Credit Line Hybrid Financing: Get up to $150,000 in financing so your business can thrive.
Equipment loans, whether SBA loans or not, are loans that are secured by the equipment being financed. For example, if you bought a new industrial freezer and financed it with an equipment loan, then the freezer would serve as collateral for that loan.
The beauty of equipment loans is that you get the lower interest rates and better terms that typically come with secured financing. The problem is, that isn’t always enough to qualify.
Equipment is not attached to the property, but the assets are longer term generally speaking. This includes things like heavy duty copy machines, industrial freezers and ovens, and more. These things can be used as collateral to secure a loan to purchase them.

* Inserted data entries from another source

(** * UV-map synthesis of the render workbench ([Render/renderingmesh.py])

    A shallow embedding of the [RenderingMesh] class and of its geometry
    helpers, followed by the properties of the three projection strategies
    (cubic, spherical, cylindric).

    Conventions of the embedding:
    - Python floats are read as real numbers ([R]); rounding, signed zeros,
      infinities and NaN are outside the model.  An operation that raises in
      Python (division by zero, [math.asin] out of its domain, an attribute
      never assigned, a failed [assert]) returns [Raise e].
    - A method of [RenderingMesh] is a computation of the monad [M]: it takes
      the object and gives back an outcome together with the object as the
      call leaves it, also when the outcome is an exception.
    - The host application's geometry types ([App.Base.Vector], [Vector2d],
      [Matrix], [Placement], [Mesh.Mesh]) are not part of the repository;
      they are modelled in the modules [Base] and [Mesh] below. *)

From Stdlib Require Import String Reals Lra Lia List Bool Permutation.
Import ListNotations.
Open Scope R_scope.

(** ** Python runtime: exceptions and fallible results *)

Inductive exn : Set :=
| ValueError
| ZeroDivisionError
| AttributeError
| AssertionError
| FreeCADError.

Inductive result (A : Type) : Type :=
| OK (a : A)
| Raise (e : exn).
Arguments OK {A} a.
Arguments Raise {A} e.

Definition rbind {A B : Type} (c : result A) (k : A -> result B) : result B :=
  match c with
  | OK a => k a
  | Raise e => Raise e
  end.

Notation "'let*' x ':=' c 'in' k" := (rbind c (fun x => k))
  (at level 10, x pattern, c at level 200, k at level 200).

(** A comprehension [[f p for p in xs]] whose body may raise: elements are
    evaluated from left to right and the first exception aborts the whole. *)
Fixpoint mapM {A B : Type} (f : A -> result B) (xs : list A) : result (list B) :=
  match xs with
  | [] => OK []
  | a :: xs' =>
      let* b := f a in
      let* bs := mapM f xs' in
      OK (b :: bs)
  end.

(** A [for] loop whose body may raise, with the loop variables as accumulator. *)
Fixpoint foldM {A S : Type} (body : S -> A -> result S) (xs : list A) (s : S)
  : result S :=
  match xs with
  | [] => OK s
  | a :: xs' => let* s' := body s a in foldM body xs' s'
  end.

(** Comparisons of floats, as booleans. *)
Definition Rgeb (a b : R) : bool := if Rge_dec a b then true else false.
Definition Rleb (a b : R) : bool := if Rle_dec a b then true else false.
Definition Reqb (a b : R) : bool := if Req_dec_T a b then true else false.

(** Python's [a / b] on numbers. *)
Definition truediv (a b : R) : result R :=
  if Reqb b 0 then Raise ZeroDivisionError else OK (a / b).

(** ** The [math] module *)

Module math.

Definition pi : R := PI.

Definition hypot (a b : R) : R := sqrt (a * a + b * b).

(** [math.atan2 (y, x)]: the angle of the point [(x, y)], in (-pi, pi]. *)
Definition atan2 (y x : R) : R :=
  if Rlt_dec 0 x then atan (y / x)
  else if Rlt_dec x 0 then
         (if Rge_dec y 0 then atan (y / x) + PI else atan (y / x) - PI)
  else if Rlt_dec 0 y then PI / 2
  else if Rlt_dec y 0 then - (PI / 2)
  else 0.

(** [math.asin] raises [ValueError] outside [-1, 1]. *)
Definition asin (a : R) : result R :=
  if Rleb (Rabs a) 1 then OK (Ratan.asin a) else Raise ValueError.

(** [math.isclose (a, b, rel_tol, abs_tol)]; [rel_tol] defaults to 1e-09. *)
Definition rel_tol_default : R := 1e-9.

Definition isclose (a b rel_tol abs_tol : R) : bool :=
  Rleb (Rabs (a - b))
       (Rmax (rel_tol * Rmax (Rabs a) (Rabs b)) abs_tol).

End math.

(** ** Host geometry primitives ([App.Base]) *)

Module Base.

Using the equipment as security doesn’t get you out of needing to meet requirements like minimum credit score and income. However, if you do meet these requirements and therefore qualify for the loan, the collateral can help you snag better terms. Interest rates will almost definitely be lower, depending on other factors.
What if you don’t meet traditional requirements for equipment loans? There are other options.
The SBA has a few loans programs that work well for equipment financing.
This is the main program at the Small Business Administration. Through it, borrowers can get federally funded term loans up to $5 million. This money is available for expansion, working capital, and other things as well as, purchasing equipment. Banks, credit unions, and other specialized institutions in partnership with the SBA process these loans and disburse the cash.
The minimum credit score to qualify is 680. There is also a required down payment of at least 10% for the purchase of a business, commercial real estate, or equipment. The minimum time in business is 2 years. In the case of startups, business experience equivalent to two years will work.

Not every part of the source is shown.